In 1928 Baird made the first transatlantic television transmission, from London to Hartsdale, New York; the BBC decided that the system was not ready for experimental transmission from its transmitters. Later in 1928 Baird International Television Ltd was incorporated as a public company that would have a controlling interest in the Development Company including a range of other inventions including Noctovision (infra-red vision), Phonovision on gramophone records, facsimile telegraphy.

In 1929 the BBC agreed to start experimental broadcasts outside normal broadcast hours. The BBC transmitters were used to broadcast television programmes using the 30-line Baird system from 1929 to 1932. Plessey Co manufactured the first production televisions for Baird.

In 1930 The International Company would absorb the Development Company; a new name would be given to the company: Baird Television Ltd. From 1932 to 1935, the BBC also produced the programmes in their own studio at 16 Portland Place.

In 1936 the BBC began transmitting Baird 240-line transmissions alternated with the Marconi-EMI Television Co's electronic scanning system which had recently been improved to 405 lines. The Baird system at the time involved an intermediate film process, where footage was shot on cine film which was rapidly developed and scanned.

The company had access to Philo T. Farnsworth's electronic "Image Dissector" camera via a patent-sharing agreement. However, the Image Dissector camera was found to be lacking in light sensitivity, requiring excessive levels of illumination. Baird used the Farnsworth tubes instead to scan cine film, in which capacity they proved serviceable through prone to dropouts and other problems. Farnsworth himself came to London to Baird's Crystal Palace laboratories in 1936 but was unable to fully solve the problem; the fire that burned the Palace to the ground later that year further hampered the Baird company's ability to compete.

The BBC ceased broadcasting with the Baird system in February 1937. In 1938 Baird Television Ltd worked with Gaumont-British to equip large theatres and cinemas. In 1939 Baird Television Ltd announced that from June they would undertake all manufacturing themselves and cease working with Bush Radio.

In 1940 Baird Television Ltd was acquired by Cinema-Television Ltd (part of Gaumont British).

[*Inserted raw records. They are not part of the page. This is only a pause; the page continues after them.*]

(* ===== verification/NotifyInvariant.v ===== *)
(** * NotifyInvariant: what holds of everything the notification service does

    Any sequence of the service's operations on the in-memory store, with the
    readings of the clock and the answers of the broadcaster it meets: the store
    stays in order, a notification only moves forward and never comes back, and
    what a close closed stays closed to late publications while its close record
    is kept. *)

From S2P Require Import Prelude Domain Json Notification Collections NotifyStore.
From S2P Require Import NotifyStoreFacts NotifyPrune NotifyService.
Import MemoryStore.

(** ** Identifiers that are never repeated *)

(** The next [n] identifiers drawn are distinct, and none was used. *)
Fixpoint fresh {G} `{!IDGenerator G} (n : nat) (g : G) (used : list string) : Prop :=
  match n with
  | 0 => True
  | S n =>
      match NewID g with
      | (Ok id, g') => id ∉ used /\ fresh n g' (id :: used)
      | (Err _, g') => fresh n g' used
      end
  end.

(** A generator that never repeats an identifier, as its port promises. *)
Definition never_repeats {G} `{!IDGenerator G} (g : G) (used : list string) : Prop :=
  forall n, fresh n g used.

Section fresh_lemmas.
Context {G : Type} `{!IDGenerator G}.

(** Only the set of the identifiers used matters. *)
Lemma fresh_ext n g u1 u2 : (forall x, x ∈ u1 <-> x ∈ u2) -> fresh n g u1 -> fresh n g u2.
Proof.
  revert g u1 u2. induction n as [|n IH]; cbn; intros g u1 u2 E; [done|].
  destruct (NewID g) as [[id|e] g']; [|by apply IH]. intros [Hid H]. split; [by rewrite <- E|].
  eapply IH; [|done]. intros x. rewrite !elem_of_cons, E. done.
Qed.

Lemma never_repeats_ext g u1 u2 :
  (forall x, x ∈ u1 <-> x ∈ u2) -> never_repeats g u1 -> never_repeats g u2.
Proof. intros E H n. by eapply fresh_ext. Qed.

Lemma never_repeats_ok g used id g' :
  never_repeats g used -> NewID g = (Ok id, g') ->
  id ∉ used /\ never_repeats g' (id :: used).
Proof.
  intros H E. split.
  - specialize (H 1). cbn in H. rewrite E in H. tauto.
  - intros n. specialize (H (S n)). cbn in H. rewrite E in H. tauto.
Qed.

Lemma never_repeats_err g used e g' :
  never_repeats g used -> NewID g = (Err e, g') -> never_repeats g' used.
Proof. intros H E n. specialize (H (S n)). cbn in H. by rewrite E in H. Qed.
End fresh_lemmas.

(** ** What an insertion adds *)

Record Inserted (s s' : MemoryStore.t) (minted : list string) (now : Time) : Prop := {
  ins_ok : StoreOk s';
  ins_grows : grows s s';
  ins_new id n : notifications s' !! id = Some n ->
    notifications s !! id = Some n \/
    (id ∈ minted /\ Notification.CreatedAt n = now /\
     (floor s (Notification.Subject n) (Notification.Kind n) <=
      Notification.SubjectVersion n)%Z);
  ins_watermarks key mark : watermarks s !! key = Some mark -> watermarks s' !! key = Some mark
}.

Lemma Inserted_refl s minted now : StoreOk s -> Inserted s s minted now.
Proof. intros H. constructor; auto. reflexivity. Qed.

Lemma Inserted_trans s1 s2 s3 m1 m2 now :
  Inserted s1 s2 m1 now -> Inserted s2 s3 m2 now -> Inserted s1 s3 (m1 ++ m2) now.
Proof.
  intros [_ G1 N1 W1] [O2 G2 N2 W2]. constructor; [done|by etrans| |by auto].
  intros id n [H|(Hid & Hc & Hf)]%N2.
  - destruct (N1 id n H) as [?|(? & ? & ?)]; [by left|right]. set_solver.
  - right. split_and!; [set_solver|done|].
    rewrite floor_marks in *. by rewrite !(grows_marks s1 s2 G1) in Hf.
Qed.

Definition ids_in (l : list Insertion.t) : list string :=
  (fun i => Notification.ID (Insertion.Notification_ i)) <$> l.

Lemma insert_one_store subject i r s :
  (insert_one subject i (r, s)).2 = s \/
  exists at_ n, (insert_one subject i (r, s)).2 =
    ensureWatermark (subject, allKinds) at_ (put n s).
Proof.
  unfold insert_one. destruct (decide _); [by left|]. destruct (_ && _); [by left|].
  destruct (sources s !! _); [by left|]. right. eexists _, _. reflexivity.
Qed.

Lemma ensureWatermark_keeps key0 at_ s key mark :
  watermarks s !! key = Some mark -> watermarks (ensureWatermark key0 at_ s) !! key = Some mark.
Proof.
  intros Hm. unfold ensureWatermark. destruct (watermarks s !! key0) eqn:E; [done|]. cbn.
  rewrite lookup_insert_ne; [done|]. intros <-. congruence.
Qed.

Lemma insert_loop_watermarks subject l r s key mark :
  watermarks s !! key = Some mark ->
  watermarks (for_each (insert_one subject) l (r, s)).2 !! key = Some mark.
Proof.
  revert r s. induction l as [|i l IH]; intros r s Hm; cbn [for_each]; [done|].
  pose proof (insert_one_store subject i r s) as H.
  destruct (insert_one subject i (r, s)) as [r1 s1]. apply IH. cbn [snd] in H.
  destruct H as [->|(at_ & n & ->)]; [done|]. by apply ensureWatermark_keeps.
Qed.
(* ===== verification/NotifyEmailFacts.v ===== *)
(** * NotifyEmailFacts: the delivery records of the in-memory store

    What the three methods of the email port do to the records, stated on every
    identifier, and the properties of leases that follow.  The dispatcher's
    theorems use these statements only. *)

From S2P Require Import Prelude Domain.
From S2P Require Import Notification Collections NotifyStore NotifyStoreFacts NotifyService.
From S2P Require Import NotifyEmail.
Import MemoryStore.

(** Notifications are held under their identifiers. *)
Definition Keyed (s : MemoryStore.t) : Prop :=
  forall id n, notifications s !! id = Some n -> Notification.ID n = id.

Lemma StoreOk_Keyed s : StoreOk s -> Keyed s.
Proof. intros [[H _ _ _] _ _]. exact H. Qed.

(** ** Claims *)

Definition id_of (c : EmailCandidate.t) : string :=
  Notification.ID (EmailCandidate.Notification_ c).

Definition recorded (s : MemoryStore.t) (id : string) : bool :=
  bool_decide (is_Some (deliveries s !! id)).

(** Whether a claim at [now] may take a notification held. *)
Definition due (claim : EmailClaim.t) (now : Time) (s : MemoryStore.t) (n : Notification.t)
  : Prop :=
  notifications s !! Notification.ID n = Some n /\
  claimable n (delivery_of s (Notification.ID n)) (recorded s (Notification.ID n)) claim now
    = true.

Lemma due_now_elem claim now s n : Keyed s -> n ∈ due_now claim now s <-> due claim now s n.
Proof.
  intros Hk. unfold due_now, due. rewrite list_elem_of_fmap. split.
  - intros ([id n'] & -> & [Hc Hin]%list_elem_of_filter). cbn [snd].
    apply elem_of_map_to_list in Hin. rewrite (Hk id n' Hin). by split.
  - intros [Hn Hc]. exists (Notification.ID n, n). split; [done|].
    apply list_elem_of_filter. split; [done|]. by apply elem_of_map_to_list.
Qed.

In 1948 Scophony Ltd acquired John Logie Baird Ltd and its associate company W. Andrew Bryce and Co of Lancelot Rd, Wembley; a new factory was opened at Wells and expansion of television production at the Wembley factory. In 1949 Scophony Ltd became Scophony-Baird Ltd, of Lancelot Road, Wembley, Middlesex.

In 1949 W. Andrew Bryce and Co and John Logie Baird Ltd were voluntarily wound-up.

In September 1952, Scophony-Baird Ltd changed its name to Baird Television Ltd. In 1954 Baird Television Ltd acquired Hartley Electromotives Ltd and renamed the company as Hartley Baird, who were proprietors of Baird Television Ltd.

In 1954 the company acquired Ambassador Radio and Television Ltd, and in 1957 a majority interest acquired by Camp Bird.

In 1959 Baird Television Ltd sold its interest in Ambassador Radio and Television and Telecast Rentals.

In 1960 Radio Rentals acquired the Baird Company. Radio Rentals changed the name of its manufacturing subsidiary in Bradford, Mains Radio Gramophone, to Baird Television, to emphasise its position in the manufacturing of televisions.